Dans son réquisitoire, le représentant du ministère public a demandé à cette haute juridiction de « repêcher » les postulants Samy Badibanga et Marie-José Ifoku. Les « autres » restent « inadmissibles ». Les juges se plieront-ils au point de vue exprimé par le parquet général près cette juridiction ou feront preuve d’indépendance en appliquant le droit et rien que le droit en ce qui concerne notamment Jean-Pierre Bemba Gombo [Subornation de témoins, Ndlr] et Adolphe Muzito? La sentence est attendue le 7 septembre.
A Bruxelles, l’ancien Premier ministre Muzito a déclaré ne se faire aucune illusion sur l’impartialité de la Cour constitutionnelle. « J’ai été invalidé » [Pour conflit d’intérêt avec son ancien parti le Palu, Ndlr]. « Je n’ai pas d’assurance que je serai validé par la Cour constitutionnelle ».
Pour lui, l’enjeu est désormais ailleurs. Il s’agit d’empêcher « Joseph Kabila » d’exercer un contrôle exclusif sur le processus électoral. A défaut, l’homme va continuer à exercer le pouvoir « directement ou indirectement » à travers son homme-lige Emmanuel Ramazani Shadary.
REJET DE LA MACHINE A VOTER
Selon Muzito, les « candidats validés » seraient mal inspirés de penser que « la lutte est gagnée ». Pour lui, l’heure n’est pas venue de baisser la garde. « Kabila veut nous diviser pour nous affaiblir, dit-il. Nous devons continuer à faire pression afin d’obtenir des élections libres, démocratiques et inclusives ». Pour lui, faire pression signifie notamment le rejet de la « machine à voter » et l’exigence du nettoyage du fichier électoral afin d’élaguer près de 10 millions d’enrôlés sans empreintes digitales.
L’ex-lieutenant d’Antoine Gizenga justifie sa présence en Belgique par la nécessité de « consulter » les autres prétendants à la présidentielle. Il a déjà eu une entrevue avec l’ancien gouverneur du Katanga Moïse Katumbi Chapwe. Un entretien avec Jean-Pierre Bemba Gombo est prévu « dans deux jours ». Il compte mener des démarches analogues au pays auprès de Felix Tshisekedi et des autres candidats. L’objectif, est d’arrêter une « stratégie » en vue d’obtenir des élections transparentes et démocratiques.
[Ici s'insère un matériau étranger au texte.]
(** * m3u8-downloader: playlist resolution and ordered batched download

    A shallow embedding of [src/main.ts] and the properties of its
    specification.

    Modelling conventions.
    - A JavaScript string is a [string]: one [ascii] per code unit (code
      units above 255 are outside the model).
    - A JavaScript [number] is an integer or [NaN] (type [number] below);
      the values met by the program come from [parseInt], array lengths and
      sums of these.  Integers are exact (no rounding above 2^53).
    - [throw] is the right summand of [Throws]; a loop that may run forever
      takes fuel and answers [None] when the fuel runs out.
    - The transport ([fetch]) is a function from URLs to outcomes; the order
      in which the fetches of one batch settle is a parameter.
    - The output file is a record holding the bytes appended so far and
      whether it has been closed; every [write] appends its whole buffer. *)

From Stdlib Require Import ZArith Ascii DecimalString.
From stdpp Require Import list strings.

Local Open Scope Z_scope.

#[local] Arguments String.append !_ _ / : simpl nomatch.
#[local] Arguments Ascii.eqb !_ !_ / : simpl nomatch.

(** ** JavaScript strings *)

Module Js.

(** [s.startsWith(p)] *)
Fixpoint startsWith (s p : string) : bool :=
  match p, s with
  | EmptyString, _ => true
  | String a p', String b s' => Ascii.eqb a b && startsWith s' p'
  | String _ _, EmptyString => false
  end.

(** [s.includes(needle)] *)
Fixpoint includes (s needle : string) : bool :=
  startsWith s needle ||
  match s with
  | EmptyString => false
  | String _ s' => includes s' needle
  end.

(** [s.split(sep)] for a one-character separator; the result is never
    empty: [''.split(sep)] is [['']]. *)
Fixpoint split (sep : ascii) (s : string) : list string :=
  match s with
  | EmptyString => [EmptyString]
  | String c s' =>
      if Ascii.eqb c sep then EmptyString :: split sep s'
      else match split sep s' with
           | [] => [String c EmptyString]
           | w :: ws => String c w :: ws
           end
  end.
Cette stratégie devrait bénéficier de l’ « accompagnement » tant de la communauté internationale que des pays de la région.
Il a estimé que face au candidat du FCC (Front commun pour le Congo), les « 25 » devraient commencer « à réfléchir sur un programme commun ». Pour lui, il faudra privilégier le « programme » et non un homme. Il espère qu’un « débat public » aura lieu pour déterminer le programme ou le projet qui devrait être porté par « le meilleur d’entre nous ».
LA CENI SOUS LA BOTTE DE « KABILA »
Muzito a qualifié de « souverainisme anachronique », la volonté exprimée par « Kabila » de refuser l’aide internationale dans l’organisation des élections. Une attitude qui suscite, au demeurant, des soupçons au niveau de la communauté internationale alors que le pays continue à accepter l’aide humanitaire. « Joseph Kabila ne pourra organiser les élections que s’il est sûr de pouvoir frauder », souligne l’ancien Premier ministre.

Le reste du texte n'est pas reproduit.